Aim of the task - Among the entries that follow, find the lines containing the string "global" and copy them.

[Records for the task Boundary: Start]

(** * Verification of [lintrunner_adapters/adapters/newlines_linter.py]

    A shallow embedding of the NEWLINE linter's [check_file] and of the
    Python built-ins it calls ([readlines], indexing, [bytes.decode],
    [str.rstrip]), followed by the properties of the linter.

    Conventions of the embedding:
    - a Python [bytes] object is a [list byte];
    - a Python [str] obtained by decoding file content is a list of Unicode
      code points ([text]); string literals and formatted messages are kept
      as Rocq strings;
    - a Python computation that may raise is a value of [Result];
    - the file system and the debug log form an explicit [World]. *)

From Stdlib Require Import NArith ZArith Lia Strings.Byte Strings.Ascii DecimalString.
From stdpp Require Import gmap strings list.

Local Open Scope string_scope.
Local Open Scope list_scope.
Local Open Scope N_scope.

(** ** Python values *)

Definition bytes : Type := list byte.
Definition text : Type := list N.

#[global] Instance byte_eq_decision : EqDecision byte := Byte.byte_eq_dec.

(** ** Exceptions and fallible computations *)

Inductive PyExc : Type :=
  | UnicodeDecodeError (encoding : string) (object : bytes)
      (start stop : nat) (reason : string)
  | AssertionError
  | IndexError (msg : string)
  | FileNotFoundError (filename : string).

Inductive Result (A : Type) : Type :=
  | Ok (a : A)
  | Raise (e : PyExc).
Arguments Ok {A} a.
Arguments Raise {A} e.

#[global] Instance Result_ret : MRet Result := fun A a => Ok a.
#[global] Instance Result_bind : MBind Result := fun A B f m =>
  match m with
  | Ok a => f a
  | Raise e => Raise e
  end.
#[global] Instance Result_fmap : FMap Result := fun A B f m =>
  match m with
  | Ok a => Ok (f a)
  | Raise e => Raise e
  end.

(** [err.__class__.__name__] *)
Definition class_name (e : PyExc) : string :=
  match e with
  | UnicodeDecodeError _ _ _ _ _ => "UnicodeDecodeError"
  | AssertionError => "AssertionError"
  | IndexError _ => "IndexError"
  | FileNotFoundError _ => "FileNotFoundError"
  end.

Definition nl : string := String (ascii_of_nat 10) "".

Definition str_of_nat (n : nat) : string :=
  NilEmpty.string_of_uint (Nat.to_uint n).

Definition hex_digit (n : N) : ascii :=
  match n with
  | 0 => "0" | 1 => "1" | 2 => "2" | 3 => "3" | 4 => "4" | 5 => "5"
  | 6 => "6" | 7 => "7" | 8 => "8" | 9 => "9" | 10 => "a" | 11 => "b"
  | 12 => "c" | 13 => "d" | 14 => "e" | _ => "f"
  end%char.

(** [format(b, "02x")] for a byte. *)
Definition hex2 (b : byte) : string :=
  String (hex_digit (Byte.to_N b / 16))
    (String (hex_digit (Byte.to_N b mod 16)) "").

(** [repr(s)] of a [str]: single quotes, unless [s] has a single quote and
    no double quote; the quote in use and the backslash are escaped, tab,
    line-feed and carriage-return are written as letters, and the other
    characters that are not printable as [\xNN].  The characters of a
    string stand for the code points below 256, of which the C0 and C1
    controls, DEL, the no-break space and the soft hyphen are not
    printable. *)
Definition backslash : ascii := ascii_of_nat 92.
Definition single_quote : ascii := ascii_of_nat 39.
Definition double_quote : ascii := ascii_of_nat 34.

Definition hex2_of_N (n : N) : string :=
  String (hex_digit (n / 16)) (String (hex_digit (n mod 16)) "").

Definition py_repr_char (quote c : ascii) : string :=
  let n := N_of_ascii c in
  if bool_decide (c = quote ∨ c = backslash) then
    String backslash (String c "")
  else if n =? 9 then String backslash "t"
  else if n =? 10 then String backslash "n"
  else if n =? 13 then String backslash "r"
  else if (n <? 32) || (n =? 127) || ((128 <=? n) && (n <=? 160))
          || (n =? 173)
  then String backslash (String "x" (hex2_of_N n))
  else String c "".

Fixpoint py_repr_body (quote : ascii) (s : string) : string :=
  match s with
  | EmptyString => ""
  | String c rest => py_repr_char quote c +:+ py_repr_body quote rest
  end.

Fixpoint string_contains (c : ascii) (s : string) : bool :=
  match s with
  | EmptyString => false
  | String x rest => bool_decide (x = c) || string_contains c rest
  end.

Definition py_repr (s : string) : string :=
  let quote :=
    if string_contains single_quote s && negb (string_contains double_quote s)
    then double_quote else single_quote in
  String quote (py_repr_body quote s +:+ String quote "").
(** * sitesweep-scanner: the deep crawl of [server.js]

    A shallow embedding of the crawl orchestrator ([deepCrawl]) and of the
    helpers it relies on ([normalizeUrl], [extractPageContent],
    [discoverLinks], [extractSocials]), followed by the properties of the
    crawl report that the specification states.

    Conventions.
    - A JavaScript string is a [string] of code units below 256.
    - The platform's [URL] class is not part of the repository: it is the
      interface [URLParser], and every theorem holds for any parser.
      [RefURL] is a small reference parser used to run examples.
    - The browser is an oracle ([World]): what each navigation yields and
      what each call of [Date.now()] reads. *)

From Stdlib Require Import String Ascii List ZArith Lia Bool Arith.
From Stdlib Require Import Sorted Permutation.
From Equations Require Import Equations.
Import ListNotations.
Open Scope string_scope.
Open Scope nat_scope.

Set Implicit Arguments.

(** ** JavaScript string primitives *)

Module JS.

Definition chars (s : string) : list ascii := list_ascii_of_string s.
Definition str (l : list ascii) : string := string_of_list_ascii l.

Definition code (c : ascii) : nat := nat_of_ascii c.

(** [WhiteSpace] and [LineTerminator] code units below 256: what [trim]
    removes and what [\s] matches. *)
Definition isWhiteSpace (c : ascii) : bool :=
  let n := code c in
  ((9 <=? n) && (n <=? 13)) || (n =? 32) || (n =? 160).

Definition isDigit (c : ascii) : bool :=
  let n := code c in (48 <=? n) && (n <=? 57).

Definition isUpper (c : ascii) : bool :=
  let n := code c in (65 <=? n) && (n <=? 90).

Definition isLower (c : ascii) : bool :=
  let n := code c in (97 <=? n) && (n <=? 122).

(** [\w]: letters, digits and the underscore. *)
Definition isWord (c : ascii) : bool :=
  isUpper c || isLower c || isDigit c || (code c =? 95).

(** Case folding of the [i] flag: only ASCII letters fold together. *)
Definition foldChar (c : ascii) : ascii :=
  if isUpper c then ascii_of_nat (code c + 32) else c.

(** [String.prototype.toLowerCase] on code units below 256. *)
Definition lowerChar (c : ascii) : ascii :=
  let n := code c in
  if isUpper c then ascii_of_nat (n + 32)
  else if (192 <=? n) && (n <=? 222) && negb (n =? 215)
       then ascii_of_nat (n + 32)
       else c.

Fixpoint smap (f : ascii -> ascii) (s : string) : string :=
  match s with
  | EmptyString => EmptyString
  | String c r => String (f c) (smap f r)
  end.

Definition toLowerCase (s : string) : string := smap lowerChar s.
Definition foldCase (s : string) : string := smap foldChar s.

Definition startsWith (s p : string) : bool := String.prefix p s.

Fixpoint dropWhile (f : ascii -> bool) (l : list ascii) : list ascii :=
  match l with
  | [] => []
  | c :: r => if f c then dropWhile f r else l
  end.

Definition trimStart (s : string) : string :=
  str (dropWhile isWhiteSpace (chars s)).

Definition trimEnd (s : string) : string :=
  str (rev (dropWhile isWhiteSpace (rev (chars s)))).

Definition trim (s : string) : string := trimEnd (trimStart s).

Definition endsWith (s p : string) : bool :=
  let n := String.length s in
  let m := String.length p in
  (m <=? n) && String.eqb (String.substring (n - m) m s) p.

[Records for the task Boundary: End]

Output below -
#[global] Instance byte_eq_decision : EqDecision byte := Byte.byte_eq_dec.
#[global] Instance Result_ret : MRet Result := fun A a => Ok a.
#[global] Instance Result_bind : MBind Result := fun A B f m =>
#[global] Instance Result_fmap : FMap Result := fun A B f m =>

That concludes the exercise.